The median age in the village was 50 years. 13.5% of residents were under the age of 18, 10.9% were between the ages of 18 and 24, 14.9% were from 25 to 44, 44.7% were from 45 to 64 and 16.2% were 65 years of age or older. The sex make-up of the village was 45.9% male and 54.1% female.

===2000 census===
At the 2000 census, there were 114 people, 46 households, and 28 families living in the village. The population density was 428.8 /sqmi. There were 62 housing units at an average density of 233.2 /sqmi. The racial make-up of the village was 95.61% White, 1.75% Native American and 2.63% from two or more races.

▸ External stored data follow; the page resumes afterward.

(** What a call hears: a batch, with the node's own ballot if it is the node's own; ... *)
Definition bl_hear_tail (fuel : nat) (tail : list (Block * BlkCtx)) (s : BlizzardDecision) : list vote_event :=
  match tail with
  | [(blk, ctx)] =>
    match header blk, (vote_batch fuel (txns blk) (bc_txn_ctx ctx) s).1 with
    | HAvalanche proposer blk_id _, Ok vs =>
      (if decide (proposer = bd_id s)
       then [Ballot blk_id vs.*1; Ask blk_id (zip_with asked_about (txns blk) (bc_txn_ctx ctx))] else []) ++
      [Batch (batch_items (txns blk) (bc_txn_ctx ctx))]
    | _, _ => []
    end
  | _ => []
  end.
(** ... a deadline; the ballot of a peer, if its signature holds. *)
Definition bl_hear_timeout (s : BlizzardDecision) : list vote_event :=
  match (tq_pop (vote_time_queue s)).1 with Some blk => [Expire blk] | None => [] end.
Definition bl_hear_peer (src : NodeId) (content : bytes) (s : BlizzardDecision) : list vote_event :=
  let heard :=
    msg ← of_result (deserialize content);
    signed ← of_result (serialize (AvaDecide.round msg, AvaDecide.vote_bits msg));
    v ← verify (bd_crypto_scheme s) (default (gen_key_pair (bd_crypto_scheme s) src).1 (neighbor_pks s !! src))
          signed (AvaDecide.signature msg);
    Ok (if (v.1 : bool) then [Ballot (AvaDecide.round msg) (AvaDecide.vote_bits msg)] else []) in
  match heard with Ok e => e | _ => [] end.

Lemma bl_new_tail_ok fuel now src tail : hearing_ok hist (bl_hear_tail fuel tail) (new_tail fuel now src tail).
Proof.
  intros ins s Hs. unfold bl_hear_tail. destruct tail as [|[b c] [|]]; cbn; [done| |done].
  destruct (header b) as [| |proposer blk_id depth|]; try done. wpe_steps.
  match goal with Hb : bool_decide (length _ = _) = true |- _ => apply bool_decide_eq_true in Hb; rename Hb into Hlen end.
  pose proof (bl_vote_batch_ok fuel hist _ (txns b) (bc_txn_ctx c) s Hlen (heard_batch hist ins s Hs _)) as Hvb.
  apply (wpe_result bd_id) in Hvb; [|apply bl_vote_batch_id].
  eapply wpe_mono; [exact Hvb| |done]. cbn beta. intros vs s1 ([Hs1 Hvs] & Hres & Hid). rewrite Hres. wpe_steps.
  rewrite Hid. destruct (decide (proposer = bd_id s)); [|exact (recording_keeps hist _ (bl_send_votes_keeps _ _ _) _ s1 Hs1)]. wpe_steps. rewrite Hvs.
  apply (bl_record_votes_ok fuel blk_id (bd_id s) vs.*1 (_ :: _ :: ins)). by apply (heard_ask hist _ s1).
Qed.
(* ===== verification/TxnValProps.v ===== *)
(** * Transaction validation: properties

    The validators of TxnValidation.v against the reference validator: what they
    let through ([accepts]), what they must have let through ([settled]), and
    that they return. *)

From S2P Require Import Prelude F64 Protocol Peers Samples TxnValidation.
Local Open Scope N_scope.
#[local] Existing Instances sample_profile canonical_order.

(** ** The checks satisfy the interface *)

Definition btc_inputs (t : Txn) : list Hash :=
  match t with TBitcoin (BSend _ in_utxo _ _ _ _ _ _ _) => in_utxo | _ => [] end.
Definition avax_inputs (t : Txn) : list Hash :=
  match t with TAvalanche (ASend _ in_utxo _ _ _ _) => in_utxo | _ => [] end.

Lemma btc_collect_spec pool ins r :
  btc_collect pool ins = Ok r → ∀ m, m ∈ r.2 ↔ m ∈ ins ∧ pool !! m = None.
Proof.
  revert r. induction ins as [|i ins IH]; intros r; cbn; [intros [= <-]; set_solver|].
  destruct (pool !! i) as [[[| txn |] c]|] eqn:Ei; intros Heq; res_inv; intros m;
    cbn; rewrite ?elem_of_cons, (IH _ ltac:(eassumption)); naive_solver.
Qed.

Lemma btc_collect_stable pool pool' ins l :
  pool ⊆ pool' → btc_collect pool ins = Ok (l, []) → btc_collect pool' ins = Ok (l, []).
Proof.
  intros Hsub. revert l. induction ins as [|i ins IH]; intros l; cbn; [done|].
  destruct (pool !! i) as [[t c]|] eqn:Ei.
  - rewrite (lookup_weaken _ _ _ _ Ei Hsub). destruct t; [done| |done].
    intros Heq. res_inv. destruct x as [l' ms]; cbn in *; subst.
    by rewrite (IH _ H).
  - intros Heq. res_inv.
Qed.

Lemma avax_collect_spec pool ins r :
  avax_collect pool ins = Ok r → ∀ m, m ∈ r.2 ↔ m ∈ ins ∧ pool !! m = None.
Proof.
  revert r. induction ins as [|i ins IH]; intros r; cbn; [intros [= <-]; set_solver|].
  destruct (pool !! i) as [[[| | txn] c]|] eqn:Ei; intros Heq; res_inv; intros m;
    cbn; rewrite ?elem_of_cons, (IH _ ltac:(eassumption)); naive_solver.
Qed.

Lemma avax_collect_stable pool pool' ins l :
  pool ⊆ pool' → avax_collect pool ins = Ok (l, []) → avax_collect pool' ins = Ok (l, []).
Proof.
  intros Hsub. revert l. induction ins as [|i ins IH]; intros l; cbn; [done|].
  destruct (pool !! i) as [[t c]|] eqn:Ei.
  - rewrite (lookup_weaken _ _ _ _ Ei Hsub). destruct t; [done|done|].
    intros Heq. res_inv. destruct x as [l' ms]; cbn in *; subst.
    by rewrite (IH _ H).
  - intros Heq. res_inv.
Qed.
(** Extending the block of the head ends, and the batch is then the shortest
    prefix of the pool that reaches the block size, or the whole pool if it is
    too small, and the answer says which. *)
Theorem prepare_fills_block fuel s :
  is_head s = true → batch_inv s → batch_size (mem_pool s) < two64 →
  (length (mem_pool s) < fuel)%nat →
  ∃ st n, crb_prepare_new_block fuel s =
      (Ok st, s <| curr_batch_len := n |> <| curr_batch_size := batch_size (take n (mem_pool s)) |>) ∧
    (n ≤ length (mem_pool s))%nat ∧
    (∀ m, (m < n)%nat → batch_size (take m (mem_pool s)) < block_size s) ∧
    (st = BtcMgmt.Full ∧ block_size s ≤ batch_size (take n (mem_pool s)) ∨
     st = BtcMgmt.EmptyMempool ∧ n = length (mem_pool s) ∧ batch_size (mem_pool s) < block_size s).
Proof.
  intros Hh Hinv Hmax Hfuel.
  pose proof (crb_prepare_loop_total fuel s Hinv Hmax ltac:(lia)) as Hwp.
  unfold crb_prepare_new_block, mbind, M_bind, gets. rewrite Hh.
  unfold wp in Hwp. destruct (crb_prepare_loop fuel s) as [[st|e| |] s']; try done.
  destruct Hwp as (n & -> & (Hle & _ & Hpre) & _ & Hres). exists st, n. cbn in *.
  split_and!; [done..|]. destruct Hres as [?|(-> & -> & Hlt)]; [by left|].
  right. split_and!; [done|done|]. by rewrite firstn_all in Hlt.
Qed.

(** Steps that do not acknowledge block [h]. *)
Definition quiet_step (h : Hash) (s s' : CRHead) : Prop :=
  head_step s s' ∧ (h ∈ commit_ready (h_dec s') → h ∈ commit_ready (h_dec s)).

(** An acknowledgment that overtakes its block is lost: the block is sent
    down the chain before the decision stage of the head knows it, and an
    acknowledgment for a block that is not in flight is dropped. Until the block
    is acknowledged a second time, which the tail does not do, the head commits
    nothing any more. *)
Theorem early_ack_stalls node config pm s content :
  head_reach node config pm s →
  deserialize content = inl (mkMsg (next_to_commit (h_dec s))) →
  inflight_blks (h_dec s) !! next_to_commit (h_dec s) = None →
  crd_handle_peer_msg (tail (h_dec s)) content (h_dec s) = (Ok tt, h_dec s) ∧
  ∀ s', rtc (quiet_step (next_to_commit (h_dec s))) s s' → h_committed s' = h_committed s.
Proof.
  intros [infl Hrel]%head_reach_rel Hmsg Hnone.
  destruct Hrel as (Hh & Hrole & Hle & Hinf & Hge & Hcr & _). split.
  - unfold crd_handle_peer_msg, mbind, M_bind, gets, id. rewrite Hrole, !bool_decide_true by done.
    cbn. unfold lift_res. rewrite Hmsg. cbn. rewrite decide_False; [done|].
    rewrite Hnone. by intros [??].
  - assert (next_to_commit (h_dec s) ∉ commit_ready (h_dec s)) as Hnot.
    { intros Hin%Hcr%elem_of_dom. rewrite Hnone in Hin. by destruct Hin. }
    remember (next_to_commit (h_dec s)) as n eqn:En.
    assert (n = next_to_commit (h_dec s)) as En' by done. clear -Hnot En'.
    intros s' Hsteps. revert Hnot En'.
    induction Hsteps as [|s s1 s2 [Hstep Hquiet] _ IH]; intros Hnot ->; [done|].
    assert (h_committed s1 = h_committed s ∧ next_to_commit (h_dec s1) = next_to_commit (h_dec s))
      as [Hc Hn'] by (by apply head_step_uncommitted).
    rewrite <- Hc. apply IH; [by intros ?%Hquiet|done].
Qed.
End Theorems.

(** ** Concrete runs *)

#[local] Existing Instances sample_externals sample_bincode_header sample_transport sample_profile.
#[local] Instance sample_bincode_msg : Bincode Msg := {|
  serialize := λ m, inl [recved m];
  deserialize := λ b, match b with [h] => inl (mkMsg h) | _ => inr (mkErr "length") end;
|}.

(** A chain of two nodes, blocks of one transaction. *)
Definition w_config : ChainReplicationConfig := mkChainReplicationConfig [1; 2] 100.
Definition w_txn : Txn := TDummy (mkDummyTxn 5 [] [] []).
Definition w_bm0 : ChainReplicationBM := mkCRBM 1 [] true 100 1 0 0.
Definition w_dec0 : ChainReplicationDecision :=
  mkCRDecision 1 Head 1 2 sample_messenger ∅ ∅ 1.
Definition w_bm1 : ChainReplicationBM := (crb_record_new_txn w_txn (mkTxnCtx 5) w_bm0).2.
Definition w_bm2 : ChainReplicationBM := (crb_prepare_new_block 3 w_bm1).2.
Definition w_bm3 : ChainReplicationBM := (crb_get_new_block [] w_bm2).2.
Definition w_blk : Block * BlkCtx := (mkBlock (HChainReplication 1) [w_txn], mkBlkCtx 1 [mkTxnCtx 5]).
Definition w_dec1 : ChainReplicationDecision := (crd_new_tail 1 [w_blk] w_dec0).2.
Definition w_dec2 : ChainReplicationDecision := (crd_handle_peer_msg 2 [1] w_dec1).2.
Definition w_dec3 : ChainReplicationDecision := (crd_next_to_commit w_dec2).2.

(** The block is proposed, but has not reached the decision stage. *)
Definition w_proposed : CRHead := mkCRHead w_bm3 [w_blk] w_dec0 [w_txn] [].
(** It is acknowledged. *)
Definition w_acked : CRHead := mkCRHead w_bm3 [] w_dec2 [w_txn] [].
Definition w_committed : CRHead := mkCRHead w_bm3 [] w_dec3 [w_txn] [(1, [w_txn])].

Lemma w_prepared_reach : head_reach 1 w_config sample_messenger (mkCRHead w_bm2 [] w_dec0 [w_txn] []).
Proof.
  exists (mkCRHead w_bm0 [] w_dec0 [] []). split; [by vm_compute|].
  eapply rtc_l; [by apply (head_record w_bm0 w_bm1 [] w_dec0 [] [] w_txn (mkTxnCtx 5) true)|].
  apply rtc_once. apply (head_prepare _ _ _ _ _ _ 3 BtcMgmt.Full). by vm_compute.
Qed.
(** The invariant of the states between operations; [done]: the batches that
    were proposed. *)
Definition am_inv (proposed : list Hash) (s : AvalancheBM) : Prop :=
  dag_inv x [] (proposed ++ curr_batch s) s.

Lemma am_prepare_inv proposed fuel s :
  am_inv proposed s → wlp (am_prepare_new_block fuel) (λ _, am_inv proposed) (λ _, True) s.
Proof.
  revert s. induction fuel as [|fuel IH]; intros s Hinv; [done|]. cbn [am_prepare_new_block].
  wlp_steps. case_decide; [by wlp_steps|].
  destruct (dag_frontier s) as [|h frontier] eqn:Hfr; [by wlp_steps|]. wlp_steps.
  destruct (txn_dag s !! h) as [node|] eqn:Hh.
  - wlp_steps. eapply wlp_mono;
      [apply (wp_wlp _ _ (λ _, True)), (prepare_round _ _ _ _ _ Hinv Hfr Hh)| |done].
    cbn. intros _ s2 [Hinv2 (Hb & _)]. cbn in Hb. rewrite <- Hb, <- app_assoc in Hinv2.
    wlp_steps. by apply IH.
  - apply IH. by eapply (dag_inv_skip (proposed ++ curr_batch s)).
Qed.

(** The edges of the DAG, which bound the rounds to come. *)
Definition edges (dag : gmap Hash DagNode) : nat :=
  map_fold (λ _ cs n, (size cs + n)%nat) O (children <$> dag).

Lemma edges_delete dag h node :
  dag !! h = Some node → edges dag = (size (children node) + edges (delete h dag))%nat.
Proof.
  intros Hh. unfold edges. rewrite fmap_delete.
  rewrite <- (insert_delete_id (children <$> dag) h (children node)) at 1
    by (by rewrite lookup_fmap, Hh).
  rewrite map_fold_insert_L; [done| |apply lookup_delete_eq]. intros. lia.
Qed.

Lemma am_prepare_total log fuel s :
  dag_inv x [] log s → (length (dag_frontier s) + edges (txn_dag s) < fuel)%nat →
  wp (am_prepare_new_block fuel)
    (λ st s', ∃ new, dag_inv x [] (log ++ new) s' ∧ curr_batch s' = curr_batch s ++ new ∧
       blk_len s' = blk_len s ∧
       (length (curr_batch s') ≤ Nat.max (length (curr_batch s)) (blk_len s))%nat ∧
       (st = BtcMgmt.Full ∧ (blk_len s' ≤ length (curr_batch s'))%nat ∨
        st = BtcMgmt.EmptyMempool ∧ dag_frontier s' = [])) (λ _ _, False) s.
Proof.
  revert log s. induction fuel as [|fuel IH]; intros log s Hinv Hfuel; [lia|].
  cbn [am_prepare_new_block]. wp_steps. case_decide as Hlen.
  { wp_steps. exists []. rewrite !app_nil_r. split_and!; [done|done|done|lia|by left]. }
  destruct (dag_frontier s) as [|h frontier] eqn:Hfr.
  { wp_steps. exists []. rewrite !app_nil_r. split_and!; [done|done|done|lia|by right]. }
  wp_steps. cbn in Hfuel. destruct (txn_dag s !! h) as [node|] eqn:Hh.
  - wp_steps. eapply wp_mono; [apply (prepare_round _ _ _ _ _ Hinv Hfr Hh)| |done].
    cbn. intros _ s2 [Hinv2 (Hb & Hp & Hl & Hf & Hd)]. cbn in *. wp_steps.
    eapply wp_mono; [apply (IH (log ++ [h])); [exact Hinv2|]| |done].
    + cbn. rewrite (edges_delete _ _ _ Hh) in Hfuel.
      unfold edges in *. rewrite Hd. rewrite fmap_delete in *. lia.
    + cbn. intros st s' (new & Hinv' & Hb' & Hl' & Hmax & Hst). exists (h :: new).
      rewrite Hb, Hl in *. rewrite <- app_assoc in *. cbn in *.
      split_and!; [done|done|done| |done].
      rewrite !length_app in Hmax. cbn in Hmax. rewrite Hb', length_app. cbn.
      rewrite Hb', length_app in Hmax. cbn in Hmax. lia.
  - eapply wp_mono; [apply (IH log); [by eapply dag_inv_skip|]| |done].
    + cbn. lia.
    + cbn. intros st s' (new & ? & ? & ? & ? & ?). by exists new.
Qed.
End Ops.

Lemma frontier_ok_app s l1 l2 :
  frontier_ok x s l1 → frontier_ok x s l2 → frontier_ok x s (l1 ++ l2).
Proof. intros H1 H2 h [?|?]%elem_of_app; auto. Qed.

Section Record.
Context `{BuildProfile} `{HashOrder}.

Lemma am_record_inv proposed txn ctx s :
  am_inv proposed s →
  (txn_pool s !! tc_id ctx = None → ∀ p, p ∈ avax_inputs txn → p ∈ dom (txn_pool s)) →
  wlp (am_record_new_txn txn ctx) (λ _, am_inv proposed) (λ _, True) s.
Proof.
  intros Hinv Hins. unfold am_record_new_txn. wlp_steps.
  destruct (txn_pool s !! tc_id ctx) eqn:Hnew; [by wlp_steps|]. specialize (Hins eq_refl).
  wlp_steps; [|done]. rename a into avax_txn.
  destruct txn as [| |t]; try discriminate. injection H1 as ->.
  assert (∀ n, let r := link_parents (tc_id ctx) (avax_inputs (TAvalanche avax_txn)) (txn_dag s) 0 in
    r.2 ≤ n →
    let s' := s <| txn_pool ::= <[tc_id ctx := (TAvalanche avax_txn, ctx)]> |>
                <| txn_dag := <[tc_id ctx := mkDagNode n ∅]> r.1 |> in
    am_inv proposed s' ∧
    (r.2 = 0 → am_inv proposed (s' <| dag_frontier ::= λ f, f ++ [tc_id ctx] |>))) as Hadd.
  { intros n r Hn s'. destruct (dag_inv_add _ s _ (TAvalanche avax_txn) ctx n Hinv Hnew Hins Hn)
      as (Hinv' & Hz & Hx & Hd & Hl).
    split; [exact Hinv'|]. intros Hr. eapply dag_inv_frame; [..|exact Hinv']; [done..|].
    cbn. apply frontier_ok_app; [by apply Hl, Hinv|].
    intros h ->%list_elem_of_singleton. split_and!; [|by apply Hz|done].
    cbn. rewrite dom_insert. set_solver. }
  destruct avax_txn as [? ins ? ? ? ?| | |]; wlp_steps; try done; cbn [avax_inputs] in Hadd.
  - pose proof (link_parents_spec (tc_id ctx) ins (txn_dag s) 0) as (_ & _ & _ & Hr & _).
    destruct (Hadd (N.of_nat (length ins)) ltac:(lia)) as [Ha Hb].
    case_decide as Hz; wlp_steps; [by apply Hb|exact Ha].
  - destruct (Hadd 0 ltac:(done)) as [Ha Hb].
    rewrite decide_True by done. wlp_steps. by apply Hb.
Qed.

(** The invariant with the hashes set aside for the frontier. *)
Definition scan_inv (proposed : list Hash) (pending : list Hash) (s : AvalancheBM) : Prop :=
  am_inv proposed s ∧ frontier_ok x s pending.

Lemma add_valid_inv proposed txn ctx t pending s :
  scan_inv proposed pending s → txn_pool s !! tc_id ctx = None → txn = TAvalanche t →
  (∀ p, p ∈ avax_inputs txn → p ∈ dom (txn_pool s)) →
  wlp (add_valid txn ctx (avax_inputs txn) pending)
    (λ pending', scan_inv proposed pending') (am_inv proposed) s.
Proof.
  intros [Hinv Hpend] Hnew -> Hins. unfold add_valid. wlp_steps.
  destruct (dag_inv_add _ s _ (TAvalanche t) ctx _ Hinv Hnew Hins (N.le_refl _))
    as (Hinv' & Hz & Hx & Hd & Hl).
  split; [exact Hinv'|]. apply Hl in Hpend. case_decide as Hr; [|exact Hpend].
  apply frontier_ok_app; [exact Hpend|]. intros h ->%list_elem_of_singleton.
  split_and!; [|by apply Hz|done]. cbn. rewrite dom_insert. set_solver.
Qed.
End Record.

Section Validate.
Context `{BuildProfile} `{HashOrder} `{Externals} `{!Bincode BlockHeader} `{!Bincode AvalancheTxn}
  `{!Bincode BitcoinTxn} `{!Bincode PeerReq} `{Transport}.

(** A verdict needs all inputs. *)
Lemma am_validate_txn_inputs pool t b :
  am_validate_txn pool t = Ok (inl b) → ∀ p, p ∈ avax_inputs (TAvalanche t) → p ∈ dom pool.
Proof.
  destruct t as [s ins r o rem sg| | |]; cbn; try (intros; set_solver).
  intros Heq p Hp. res_inv. case_decide as Hms; res_inv.
  apply elem_of_dom. destruct (pool !! p) eqn:E; [eauto|].
  assert (p ∈ x0.2) as Hin by (by eapply avax_collect_spec). rewrite Hms in Hin. set_solver.
Qed.

Lemma scan_txn_inv proposed idx txn ctx sc s :
  scan_inv proposed (pending_frontier sc) s →
  wlp (scan_txn idx txn ctx sc) (λ sc', scan_inv proposed (pending_frontier sc')) (am_inv proposed) s.
Proof.
  intros [Hinv Hpend]. unfold scan_txn. wlp_steps.
  destruct (txn_pool s !! tc_id ctx) as [[t0 c0]|] eqn:Hnew.
  { wlp_steps. split; [done|]. cbn. destruct (txn_dag s !! tc_id ctx) as [node|] eqn:Hd; [|done].
    case_bool_decide as Hn; [|done]. apply frontier_ok_app; [done|].
    intros h ->%list_elem_of_singleton. pose proof (di_count _ _ _ _ Hinv _ _ Hd).
    split_and!; [by apply elem_of_dom; eauto|lia|lia]. }
  wlp_steps; [|done]. rename a into avax_txn.
  destruct txn as [| |t]; try discriminate. injection H3 as ->.
  destruct avax_txn as [sd ins rc o rem sg|v rc n|ps|]; wlp_steps; try done.
  - rename a into verdict. destruct verdict as [[]|ms]; wlp_steps; try done.
    eapply wlp_mono; [eapply (add_valid_inv proposed (TAvalanche (ASend sd ins rc o rem sg)) ctx _ _ s)| |done];
      [done|done|done| |].
    + by eapply am_validate_txn_inputs.
    + intros pending s' Hs'. by wlp_steps.
  - destruct (dag_inv_add _ s _ (TAvalanche (AGrant v rc n)) ctx 0 Hinv Hnew) as (Hinv' & Hz & Hx & Hd & Hl);
      [set_solver|done|]. cbn [avax_inputs link_parents fst snd] in *.
    split; [exact Hinv'|]. cbn. apply frontier_ok_app; [by apply Hl|].
    intros h ->%list_elem_of_singleton. split_and!; [|by apply Hz|done].
    cbn. rewrite dom_insert. set_solver.
Qed.

Lemma scan_txns_inv proposed idx l sc s :
  scan_inv proposed (pending_frontier sc) s →
  wlp (scan_txns idx l sc) (λ sc', scan_inv proposed (pending_frontier sc')) (am_inv proposed) s.
Proof.
  revert idx sc s. induction l as [|[txn ctx] l IH]; intros idx sc s Hs; cbn [scan_txns]; [by wlp_steps|].
  wlp_step. eapply wlp_mono; [by apply scan_txn_inv| |done]. intros sc' s' Hs'. by apply IH.
Qed.

Lemma recheck_txn_inv proposed idx st s :
  scan_inv proposed st.2 s →
  wlp (recheck_txn idx st) (λ st', scan_inv proposed st'.2) (am_inv proposed) s.
Proof.
  destruct st as [[curr_txns curr_ctx] pending]. intros Hs. pose proof Hs as [Hinv Hpend].
  unfold recheck_txn. wlp_steps; [|done..].
  rename a into txn, a0 into ctx. destruct (txn_pool s !! tc_id ctx) as [|] eqn:Hnew; [by wlp_steps|].
  wlp_steps; [|done]. rename a into avax_txn.
  destruct txn as [| |t]; try discriminate. cbn in *.
  match goal with Ht : Ok _ = Ok _ |- _ => injection Ht as -> end.
  destruct avax_txn as [sd ins rc o rem sg|v rc n|ps|]; wlp_steps; try done.
  case_decide as Hv; wlp_steps; try done. subst a.
  eapply wlp_mono; [eapply (add_valid_inv proposed (TAvalanche (ASend sd ins rc o rem sg)) ctx _ _ s)| |done];
    [done|done|done| |].
  - by eapply am_validate_txn_inputs.
  - intros pending' s' Hs'. by wlp_steps.
Qed.

Lemma recheck_txns_inv proposed idxs st s :
  scan_inv proposed st.2 s →
  wlp (recheck_txns idxs st) (λ st', scan_inv proposed st'.2) (am_inv proposed) s.
Proof.
  revert st s. induction idxs as [|idx idxs IH]; intros st s Hs; cbn [recheck_txns]; [by wlp_steps|].
  wlp_step. eapply wlp_mono; [by apply recheck_txn_inv| |done]. intros st' s' Hs'. by apply IH.
Qed.

Lemma resolve_inv proposed proposer blk_id depth st s :
  scan_inv proposed st.2 s →
  wlp (resolve proposer blk_id depth st)
    (λ o s', am_inv proposed s' ∧ ∀ st', o = Some st' → frontier_ok x s' st'.2) (am_inv proposed) s.
Proof.
  revert st s. induction depth as [|depth IH]; intros st s Hs; cbn [resolve].
  { wlp_steps. split; [by apply Hs|]. intros st' [= <-]. apply Hs. }
  wlp_steps. destruct (pending_blks s !! _) as [[[ts cs] idxs]|].
  2: { wlp_steps. by split; [apply Hs|]. }
  wlp_steps.
  eapply wlp_mono; [apply (recheck_txns_inv proposed idxs (ts, cs, st.2))| |done].
  - destruct Hs as [Hinv Hpend]. split; [|exact Hpend]. eapply dag_inv_frame; [..|exact Hinv]; [done..|apply Hinv].
  - intros st' s' Hs'. apply IH. by case_decide.
Qed.

Lemma am_inv_frame proposed s s' :
  txn_pool s' = txn_pool s → txn_dag s' = txn_dag s → curr_batch s' = curr_batch s →
  dag_frontier s' = dag_frontier s → am_inv proposed s → am_inv proposed s'.
Proof.
  unfold am_inv. intros Hp Hd Hb Hf Hinv. rewrite Hb.
  eapply dag_inv_frame; [done|done| |exact Hinv]. rewrite Hf. apply Hinv.
Qed.

Lemma flush_frontier_inv proposed pending s :
  scan_inv proposed pending s →
  wlp (flush_frontier pending) (λ _, am_inv proposed) (am_inv proposed) s.
Proof.
  intros [Hinv Hpend]. unfold flush_frontier. wlp_steps.
  eapply dag_inv_frame; [..|exact Hinv]; [done..|]. by apply frontier_ok_app; [|apply Hinv].
Qed.

Lemma am_validate_block_inv proposed rand block ctx s :
  am_inv proposed s →
  wlp (am_validate_block rand block ctx) (λ _, am_inv proposed) (am_inv proposed) s.
Proof.
  intros Hinv. unfold am_validate_block. wlp_steps; [|done].
  destruct (header block); try (by wlp_steps). wlp_step.
  eapply wlp_mono; [apply (scan_txns_inv proposed); by split; [|intros ? ?%elem_of_nil]| |done].
  intros sc s1 Hs1. wlp_steps; [|by apply Hs1]. destruct (decide (0 < length (blk_missing_deps sc))%nat).
  - wlp_step. eapply wlp_mono; [apply (flush_frontier_inv proposed _ _ Hs1)| |done]. intros ? s2 Hs2.
    wlp_steps; [|by eapply am_inv_frame; [..|exact Hs2]].
    unfold pm_send, hub, wlp. destruct (hub_accepts _ _).
    + by eapply am_inv_frame; [..|exact Hs2].
    + by eapply am_inv_frame; [..|exact Hs2].
  - wlp_step. eapply wlp_mono; [by apply (resolve_inv proposed)| |done].
    intros o s2 [Hs2 Hf]. destruct o as [[[ts cs] pending]|]; [|by wlp_steps]. wlp_step.
    eapply wlp_mono; [apply (flush_frontier_inv proposed pending)| |done]; [by split; [|eapply (Hf (_, _))]|].
    intros ? s3 Hs3. by wlp_steps.
Qed.

Lemma am_get_new_block_inv proposed now rand s :
  am_inv proposed s →
  wlp (am_get_new_block now rand) (λ _, am_inv (proposed ++ curr_batch s))
    (λ _, True) s.
Proof.
  intros Hinv. unfold am_get_new_block. wlp_steps; try done.
  unfold am_inv. cbn. rewrite app_nil_r. eapply dag_inv_frame; [..|exact Hinv]; [done..|apply Hinv].
Qed.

There were 46 households, of which 30.4% had children under the age of 18 living with them, 47.8% were married couples living together, 6.5% had a female householder with no husband present and 39.1% were non-families. 30.4% of all households were made up of individuals and 6.5% had someone living alone who was 65 years of age or older. The average household size was 2.48 and the average family size was 3.29.

8.9% of the population were under the age of 18, 7.0% from 18 to 24, 28.9% from 25 to 44, 23.7% from 45 to 64 and 11.4% were 65 years of age or older. The median age was 39 years. For every 100 females, there were 119.2 males. For every 100 females age 18 and over, there were 107.7 males.

The median household income was $22,813 and the median family income was $24,063. Males had a median income of $19,375 and females $23,750. The per capita income was $8,633. There were 36.4% of families and 35.4% of the population living below the poverty line, including 50.0% of under eighteens and none of those over 64.

==Education==
It is in the Putnam County R-I School District.

==Notable people==
- Clare Magee, (1899 - 1969), U.S. Congressman Missouri's 1st congressional district (1949-1953); born and raised near Livonia.